The purpose of this paper is to add to the understanding of the monitoring role of multiple large shareholders (MLS) by examining their impact on the informativeness of firms' earnings.
The paper uses regression models that relate earnings to stock returns for a sample of 402 French publicly traded firms covered during 2003‐2007.
The paper shows that earnings informativeness is significantly positively related to the owner's ultimate cash flow rights. Consistent with the alignment effect, stock ownership aligns management and shareholders interests which reduces managers' incentives to manipulate accounting information. It also finds that earnings informativeness is significantly negatively related to the excess control of the ultimate controlling shareholder. This result supports the entrenchment effect and suggests that controlling shareholders have greater incentives to obscure accounting figures when expropriation is likely. Finally, control contestability of the largest controlling shareholder mitigates information asymmetry problems thereby enhancing earnings informativeness.

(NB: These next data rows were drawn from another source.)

(* ===== verification/Value.v ===== *)
(** * Values, rows and schemas ([schweep-zset]: value.rs, row.rs, schema.rs, error.rs)

    [Value] with the total order S-7, [Row] as the list of its values, [Schema]
    with its construction and validation rules, and the error type of the Z-set
    layer.  An [f64] is its bit pattern read as an [i64] ([f64::to_bits() as
    i64]); the engine only compares and moves floats, so the pattern is all
    that matters here. *)

From Stdlib Require Import ZArith Lia.
From stdpp Require Import base list strings.
From S2P Require Import Prelude.

(** ** Types and values *)

Inductive DataType := Int64 | Utf8 | Boolean | Float64.

Definition is_storable (t : DataType) : bool :=
  match t with Float64 => false | _ => true end.

Definition type_name (t : DataType) : string :=
  match t with
  | Int64 => "Int64"
  | Utf8 => "Utf8"
  | Boolean => "Boolean"
  | Float64 => "Float64"
  end.

Inductive Value :=
| VNull
| VInt (i : Z)
| VStr (s : string)
| VBool (b : bool)
| VFloat (bits : Z).

#[export] Instance DataType_eq_dec : EqDecision DataType.
Proof. solve_decision. Defined.
#[export] Instance Value_eq_dec : EqDecision Value.
Proof. solve_decision. Defined.

Definition data_type (v : Value) : option DataType :=
  match v with
  | VNull => None
  | VInt _ => Some Int64
  | VStr _ => Some Utf8
  | VBool _ => Some Boolean
  | VFloat _ => Some Float64
  end.

Definition is_null (v : Value) : bool := match v with VNull => true | _ => false end.

Definition fits (v : Value) (ty : DataType) : bool :=
  match data_type v with None => true | Some actual => bool_decide (actual = ty) end.

Definition type_rank (v : Value) : Z :=
  match v with
  | VNull => 0
  | VBool _ => 1
  | VInt _ => 2
  | VFloat _ => 3
  | VStr _ => 4
  end.

(** [f64::total_cmp]: the bit patterns as [i64]s, the magnitude bits flipped
    when the sign bit is set. *)
Definition float_key (bits : Z) : Z := Z.lxor bits (if bits <? 0 then 2 ^ 63 - 1 else 0).

#[export] Instance Value_cmp : Cmp Value := fun a b =>
  match a, b with
  | VNull, VNull => Eq
  | VBool a, VBool b => cmp a b
  | VInt a, VInt b => cmp a b
  | VFloat a, VFloat b => cmp (float_key a) (float_key b)
  | VStr a, VStr b => cmp (string_bytes a) (string_bytes b)
  | _, _ => cmp (type_rank a) (type_rank b)
  end.

(** A row is a value per schema column; [Ord] on rows is the derived
    lexicographic one, and [Row::get] is list lookup. *)
Abbreviation Row := (list Value).

Definition row_get (r : Row) (index : nat) : option Value := r !! index.

(** ** Schemas *)

Record Field := mkField { field_name : string; field_type : DataType; nullable : bool }.

Record Schema := mkSchema { fields : list Field }.

#[export] Instance Field_eq_dec : EqDecision Field.
Proof. solve_decision. Defined.
#[export] Instance Schema_eq_dec : EqDecision Schema.
Proof. solve_decision. Defined.

Inductive ZSetError :=
| EmptySchema
| DuplicateFieldName (name : string)
| UnknownColumn (name : string)
| UnstorableColumnType (name : string) (declared : DataType)
| ArityMismatch (expected found : nat)
| ValueTypeMismatch (column : string) (expected found : DataType)
| NullInNonNullable (column : string)
| SchemaMismatch (left right : string)
| WeightLengthMismatch (weights rows : nat)
| WeightOverflow (while_doing : string)
| ArrowDowncast (column : string) (expected : DataType)
| Arrow (message : string).

Definition schema_len (s : Schema) : nat := length (fields s).

(** [Schema::new]'s loop: each field is checked against the ones before it. *)
Fixpoint check_unique (prior : list Field) (fs : list Field) : result ZSetError unit :=
  match fs with
  | [] => Ok tt
  | f :: fs' =>
      if existsb (fun p => String.eqb (field_name p) (field_name f)) prior
      then Err (DuplicateFieldName (field_name f))
      else check_unique (prior ++ [f]) fs'
  end.

Definition Schema_new (fs : list Field) : result ZSetError Schema :=
  match fs with
  | [] => Err EmptySchema
  | _ => check? check_unique [] fs in Ok (mkSchema fs)
  end.

Definition new_table (fs : list Field) : result ZSetError Schema :=
  check? try_for (fun f =>
    if is_storable (field_type f) then Ok tt
    else Err (UnstorableColumnType (field_name f) (field_type f))) fs in
  Schema_new fs.

Fixpoint position {A} (p : A -> bool) (l : list A) : option nat :=
  match l with
  | [] => None
  | x :: l' => if p x then Some 0%nat else option_map S (position p l')
  end.

Definition schema_index_of (s : Schema) (name : string) : option nat :=
  position (fun f => String.eqb (field_name f) name) (fields s).

Definition field_named (s : Schema) (name : string) : result ZSetError Field :=
  ok_or (List.find (fun f => String.eqb (field_name f) name) (fields s)) (UnknownColumn name).

Definition check_value (s : Schema) (index : nat) (v : Value) : result ZSetError unit :=
  match fields s !! index with
  | None => Err (ArityMismatch (schema_len s) (S index))
  | Some field =>
      if is_null v then
        if nullable field then Ok tt else Err (NullInNonNullable (field_name field))
      else
        match data_type v with
        | Some actual =>
            if decide (actual = field_type field) then Ok tt
            else Err (ValueTypeMismatch (field_name field) (field_type field) actual)
        | None => Err (NullInNonNullable (field_name field))
        end
  end.

(** [impl Display for Schema] *)
Definition field_to_string (f : Field) : string :=
  (field_name f +:+ ": " +:+ type_name (field_type f) +:+
   if nullable f then "" else " NOT NULL")%string.

Fixpoint join_strings (sep : string) (l : list string) : string :=
  match l with
  | [] => ""
  | [s] => s
  | s :: l' => (s +:+ sep +:+ join_strings sep l')%string
  end.

Definition schema_to_string (s : Schema) : string :=
  ("(" +:+ join_strings ", " (map field_to_string (fields s)) +:+ ")")%string.

(** ** The order S-7 is a total order *)

Lemma float_key_nonneg bits : 0 <= float_key bits <-> 0 <= bits.
Proof.
  unfold float_key. destruct (Z.ltb_spec bits 0).
  - rewrite Z.lxor_nonneg. lia.
  - by rewrite Z.lxor_0_r.
Qed.

Lemma float_key_inj a b : float_key a = float_key b -> a = b.
Proof.
  intros E. pose proof (float_key_nonneg a) as Ha. pose proof (float_key_nonneg b) as Hb.
  rewrite E in Ha. unfold float_key in E.
  destruct (Z.ltb_spec a 0), (Z.ltb_spec b 0); try lia.
  - apply (f_equal (fun x => Z.lxor x (2 ^ 63 - 1))) in E.
    by rewrite !Z.lxor_assoc, Z.lxor_nilpotent, !Z.lxor_0_r in E.
  - by rewrite !Z.lxor_0_r in E.
Qed.

(** Every value as a rank, a number and a byte string, in comparison order. *)
Definition value_key (v : Value) : Z * (Z * list N) :=
  (type_rank v,
   match v with
   | VNull => (0, [])
   | VInt i => (i, [])
   | VStr s => (0, string_bytes s)
   | VBool b => (if b then 1 else 0, [])
   | VFloat x => (float_key x, [])
   end).

#[export] Instance Value_linear : LinearCmp Value.
Proof.
  apply (linear_cmp_via value_key).
  - intros [|x|x|[]|x] [|y|y|[]|y]; simpl; intros [=]; subst; try done.
    + f_equal. by apply string_bytes_inj.
    + f_equal. by apply float_key_inj.
  - intros [|x|x|[]|x] [|y|y|[]|y]; try reflexivity; cbn;
      unfold cmp at 2, prod_Cmp, prod_cmp; simpl; by destruct (cmp _ _).
Qed.

(** ** What a validated row satisfies *)

(** The value is of the field's type, or a permitted null. *)
Definition fits_field (f : Field) (v : Value) : Prop :=
  match data_type v with
  | None => nullable f = true
  | Some t => t = field_type f
  end.

Definition conforms (s : Schema) (r : Row) : Prop := Forall2 fits_field (fields s) r.

Lemma check_value_Ok s i v f :
  fields s !! i = Some f -> check_value s i v = Ok tt <-> fits_field f v.
Proof.
  intros Hf. unfold check_value, fits_field. rewrite Hf.
  destruct v; simpl; try (case_decide; naive_solver).
  destruct (nullable f); naive_solver.
Qed.

Lemma conforms_length s r : conforms s r -> length r = schema_len s.
Proof. intros H%Forall2_length. done. Qed.

Lemma check_unique_NoDup prior fs :
  NoDup (map field_name prior) ->
  check_unique prior fs = Ok tt <-> NoDup (map field_name (prior ++ fs)).
Proof.
  revert prior. induction fs as [|f fs IH]; intros prior Hnd; simpl.
  - by rewrite app_nil_r.
  - destruct (existsb _ prior) eqn:E.
    + split; [done|]. intros Hd. exfalso.
      apply existsb_exists in E as (p & Hp & Heq%String.eqb_eq).
      rewrite map_app in Hd. apply NoDup_app in Hd as (_ & Hd & _).
      apply (Hd (field_name p)).
      * apply list_elem_of_In, in_map, Hp.
      * simpl. rewrite Heq. by left.
    + rewrite IH, <- app_assoc; [done|].
      rewrite map_app, NoDup_app. split_and!; [done| |apply NoDup_singleton].
      intros x Hx Hf. simpl in Hf. apply list_elem_of_singleton in Hf as ->.
      apply list_elem_of_In, in_map_iff in Hx as (p & Hp & Hin).
      apply not_true_iff_false in E. apply E, existsb_exists.
      exists p. split; [done|]. by apply String.eqb_eq.
Qed.

(** A schema is accepted exactly when it has a column and no repeated name. *)
Lemma Schema_new_Ok fs s :
  Schema_new fs = Ok s <-> s = mkSchema fs /\ fs <> [] /\ NoDup (map field_name fs).
Proof.
  unfold Schema_new. destruct fs as [|f fs]; [naive_solver|].
  pose proof (check_unique_NoDup [] (f :: fs) (NoDup_nil_2)) as Hnd.
  destruct (check_unique [] (f :: fs)) as [[]|]; naive_solver.
Qed.
Lemma ex_row_ok : row_ok (scope_schema ex_scope) ex_row.
Proof. split; repeat constructor. Qed.

Lemma eval_sound_witness :
  match eval ex_expr ex_row (scope_schema ex_scope) with
  | Ok v => (v = VNull \/ data_type v = Some Int64) /\ in_range v = true
  | Err x => is_evaluation_error x = true
  end.
Proof. exact (eval_sound ex_expr ex_scope ex_row Int64 eq_refl ex_row_ok eq_refl). Defined.

Definition ex_query : Query :=
  mkQuery (Scan "t" "t") (Some (EBinary BGt (EColumn "t.v") (ELiteral (VInt 1))))
    None (Some [mkNamed "q" ex_expr]) false.
Definition ex_bound : Bound :=
  mkBound (scope_schema ex_scope) (scope_schema ex_scope) (mkSchema [mkField "q" Int64 true]).

Lemma bind_sound_witness :
  items_sound [mkField "q" Int64 true]
    (try_map (fun item => eval (value item) ex_row (scope_schema ex_scope)) [mkNamed "q" ex_expr]).
Proof.
  exact (proj2 (proj2 (proj2 (bind_sound ex_query ex_catalog ex_bound eq_refl eq_refl)))
    _ ex_row eq_refl ex_row_ok).
Defined.
Lemma lxor_ones t : 0 <= t < 2 ^ 63 -> Z.lxor t (2 ^ 63 - 1) = 2 ^ 63 - 1 - t.
Proof.
  intros Ht. change (2 ^ 63 - 1) with (Z.ones 63).
  assert (Z.ldiff t (Z.ones 63) = 0) as Hl by (rewrite Z.ldiff_ones_r_low; [done|lia|];
    destruct (decide (t = 0)) as [->|]; [done|apply Z.log2_lt_pow2; lia]).
  rewrite Z.sub_nocarry_ldiff by done. apply Z.bits_inj'. intros n Hn.
  rewrite Z.lxor_spec, Z.ldiff_spec.
  apply (f_equal (fun z => Z.testbit z n)) in Hl.
  rewrite Z.ldiff_spec, Z.bits_0 in Hl.
  destruct (Z.testbit t n), (Z.testbit (Z.ones 63) n); done.
Qed.

Lemma float_key_neg x : in_i64 x = true -> x < 0 -> float_key x = - 1 - (x + 2 ^ 63).
Proof.
  intros Hx Hneg. apply in_i64_spec in Hx. unfold i64_min, i64_max in Hx.
  unfold float_key. rewrite (proj2 (Z.ltb_lt x 0)) by done.
  replace x with (Z.lnot (- x - 1)) at 1 by (unfold Z.lnot; lia).
  rewrite <- Z.lnot_lxor_l, lxor_ones by lia. unfold Z.lnot. lia.
Qed.

Lemma float_code x : in_i64 x = true -> float_ordered (as_u64 x) = float_key x + 2 ^ 63.
Proof.
  intros Hx. pose proof Hx as Hr. apply in_i64_spec in Hr. unfold i64_min, i64_max in Hr.
  rewrite as_u64_spec by done. unfold float_ordered. destruct (Z.ltb_spec x 0) as [Hneg|Hpos].
  - rewrite land_sign_large by lia. rewrite float_key_neg by done. unfold u64_not. simpl. lia.
  - rewrite land_sign_small by lia. simpl. rewrite lor_sign_small by lia.
    unfold float_key. rewrite (proj2 (Z.ltb_ge x 0)) by done. rewrite Z.lxor_0_r. lia.
Qed.
Lemma rows_groups_length I g : g ∈ rows_groups s ks I -> length g = length ks.
Proof.
  intros Hg. apply list_elem_of_In, in_flat_map in Hg as ([row w] & _ & Hg). simpl in Hg.
  destruct (group_of s ks row) eqn:E; [|done]. destruct Hg as [->|[]]. by apply group_of_length in E.
Qed.

(** Any set of groups that covers the rows' groups will do. *)
Lemma groups_cover (F : list Value -> Entries) I p GS :
  no_keys ks = false -> NoDup GS -> (forall g, g ∈ rows_groups s ks I -> g ∈ GS) ->
  (forall g, g ∈ GS -> length g = length ks) ->
  (forall g, emit_of s ks aggs I p g = Ok Absent -> F g = []) ->
  flat_map F (groups s ks I) ≡z flat_map F GS.
Proof.
  intros Hk HGS Hsub Hl HF. unfold groups. rewrite Hk.
  destruct (zdedup_spec (rows_groups s ks I)) as [Hn Hi]. symmetry.
  apply flat_map_subset; [done|done| |].
  - intros g Hg. apply Hsub. by apply Hi.
  - intros g Hg Hng. rewrite HF; [done|]. apply emit_of_absent; [done|by apply Hl|]. by rewrite <- Hi.
Qed.

Lemma groups_proper (F : list Value -> Entries) I J p :
  I ≡z J -> (forall g, emit_of s ks aggs I p g = Ok Absent -> F g = []) ->
  flat_map F (groups s ks I) ≡z flat_map F (groups s ks J).
Proof.
  intros HIJ HF. destruct (no_keys ks) eqn:Hk; [unfold groups; by rewrite Hk|].
  destruct (zdedup_spec (rows_groups s ks I ++ rows_groups s ks J)) as [Hn Hi].
  rewrite (groups_cover F I p (zdedup (rows_groups s ks I ++ rows_groups s ks J))), 
          (groups_cover F J p (zdedup (rows_groups s ks I ++ rows_groups s ks J))); try done.
  all: try (intros g Hg; apply Hi, elem_of_app; auto; fail).
  all: try (intros g Hg; apply Hi, elem_of_app in Hg as [Hg|Hg]; by apply rows_groups_length in Hg).
  intros g Hg. apply HF. by rewrite (emit_of_proper I J).
Qed.

Lemma agg_data_proper I J p : I ≡z J -> agg_data s ks aggs I p ≡z agg_data s ks aggs J p.
Proof.
  intros HIJ. unfold agg_data. rewrite (groups_proper (out_data s ks aggs I p) I J p HIJ).
  - apply flat_map_zeq. intros g _. unfold out_data. by rewrite (emit_of_proper I J).
  - unfold out_data. by intros g ->.
Qed.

The findings stress the importance of MLS in enhancing internal monitoring and mitigating agency costs. Because France is characterized by a weak legal system, highly concentrated ownership structures and excess control, the results provide valuable insights to mitigate extreme agency problems.
The paper adds to the literature on corporate governance and the quality of accounting information by investigating strategic interactions between various blockholders and their impact on earnings informativeness. The study complements prior studies on the monitoring role of MLS by demonstrating that both their presence and control size translate into significantly greater earnings informativeness.